**Instructions for the task**
Of all the entries below, only the lines from the one with "A [const char" up to and including the one with "[needle] in [haystack]" are to be duplicated exactly.

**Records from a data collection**
===============

(** * libxposed-example: the native demo module (demo.cpp, native_api.hpp)

    A shallow embedding of the three toy hooks of [demo.cpp], of the glue
    that receives the host's capability table, and of the hook engine the
    specification reconstructs behind the two capability pointers. *)

From Stdlib Require Import ZArith Bool Ascii Lia.
From stdpp Require Import gmap strings list.

Local Open Scope Z_scope.

(** ** C strings and the library functions the module calls on them

    A [const char *] argument is represented by the characters that precede
    its terminating NUL.  [strstr], [strcmp] (ISO C) and
    [std::string::ends_with] (C++20) belong to the C and C++ libraries; they
    are given here by their library specification, as executable
    functions. *)

Module CStr.

(** [is_prefix n h]: the characters of [n] are the first characters of [h]. *)
Fixpoint is_prefix (n h : string) : bool :=
  match n, h with
  | EmptyString, _ => true
  | String _ _, EmptyString => false
  | String c n', String d h' => Ascii.eqb c d && is_prefix n' h'
  end.

(** [strstr haystack needle]: the offset of the first occurrence of
    [needle] in [haystack] ([Some k] stands for the pointer
    [haystack + k]), or [None] for the null pointer. *)
Fixpoint strstr (haystack needle : string) : option nat :=
  if is_prefix needle haystack then Some 0%nat
  else match haystack with
       | EmptyString => None
       | String _ rest => S <$> strstr rest needle
       end.

(** [strcmp a b]: negative, zero or positive as [a] is less than, equal to
    or greater than [b] in the order of unsigned characters.  ISO C fixes
    the sign only; the sign is what is returned. *)
Fixpoint strcmp (a b : string) : Z :=
  match a, b with
  | EmptyString, EmptyString => 0
  | EmptyString, String _ _ => -1
  | String _ _, EmptyString => 1
  | String c a', String d b' =>
      if Ascii.eqb c d then strcmp a' b'
      else if (N_of_ascii c <? N_of_ascii d)%N then -1 else 1
  end.

(** [drop_chars k s]: [s] without its first [k] characters. *)
Fixpoint drop_chars (k : nat) (s : string) : string :=
  match k, s with
  | O, _ => s
  | S _, EmptyString => EmptyString
  | S k', String _ s' => drop_chars k' s'
  end.

(** [std::string(s).ends_with(x)]:
    [size() >= x.size() && compare(size() - x.size(), npos, x) == 0]. *)
Definition ends_with (s x : string) : bool :=
  (String.length x <=? String.length s)%nat
  && (strcmp (drop_chars (String.length s - String.length x) s) x =? 0).

(** The substring and suffix relations the claims speak of. *)
Definition contains (s x : string) : Prop :=
  exists pre post, s = pre +:+ x +:+ post.

Definition has_suffix (s x : string) : Prop :=
  exists pre, s = pre +:+ x.

End CStr.

(** ** The demo module: [native_api.hpp] and [demo.cpp] *)

Module Demo.

(** *** Pointers

    The module takes the address of its own functions
    ([(void * )fake], [on_library_loaded]) and of three of its globals
    ([&backup], [&backup_fopen], [&backup_FindClass]); every other pointer
    it handles comes from outside: the host, the C library, a loaded
    library or the JNI tables. *)

Inductive module_function :=
| F_fake | F_fake_fopen | F_fake_FindClass
| F_on_library_loaded | F_JNI_OnLoad | F_native_init.

Inductive backup_slot := S_backup | S_backup_fopen | S_backup_FindClass.

Inductive pointer :=
| nullptr
| Extern (a : Z)             (* an address outside the module *)
| Symbol (name : string)     (* the address the linker binds to a C library symbol *)
| Fn (f : module_function)   (* the address of a function of the module *)
| Slot (s : backup_slot).    (* the address of a global of the module *)

#[global] Instance module_function_eq_dec : EqDecision module_function.
Proof. solve_decision. Defined.
#[global] Instance backup_slot_eq_dec : EqDecision backup_slot.
Proof. solve_decision. Defined.
#[global] Instance pointer_eq_dec : EqDecision pointer.
Proof. solve_decision. Defined.

(** *** native_api.hpp *)

(** [NativeAPIEntries]: the capability table the host passes to
    [native_init]. *)
Record NativeAPIEntries := {
  version : Z;              (* uint32_t version *)
  hookFunc : pointer;       (* HookFunType hookFunc *)
  unhookFunc : pointer      (* UnhookFunType unhookFunc *)
}.

(** *** jni.h, as far as the module reads it *)

Definition JNI_VERSION_1_6 : Z := 0x00010006.

Record JNINativeInterface := { FindClass : pointer }.
Record JNIEnv := { functions : JNINativeInterface }.

(** [jvm->GetEnv(penv, version)] returns a status and stores an environment
    through [penv] ([None]: it stores the null pointer). *)
Record JavaVM := { GetEnv : Z -> Z * option JNIEnv }.

(** *** The globals of demo.cpp (lines 11, 47, 67, 92) *)

Record globals := {
  hook_func : pointer;
  backup : pointer;
  backup_fopen : pointer;
  backup_FindClass : pointer
}.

===============

**Output of the exercise**
    A [const char *] argument is represented by the characters that precede
    its terminating NUL.  [strstr], [strcmp] (ISO C) and
    [std::string::ends_with] (C++20) belong to the C and C++ libraries; they
    are given here by their library specification, as executable
    functions. *)

Module CStr.

(** [is_prefix n h]: the characters of [n] are the first characters of [h]. *)
Fixpoint is_prefix (n h : string) : bool :=
  match n, h with
  | EmptyString, _ => true
  | String _ _, EmptyString => false
  | String c n', String d h' => Ascii.eqb c d && is_prefix n' h'
  end.

(** [strstr haystack needle]: the offset of the first occurrence of
    [needle] in [haystack] ([Some k] stands for the pointer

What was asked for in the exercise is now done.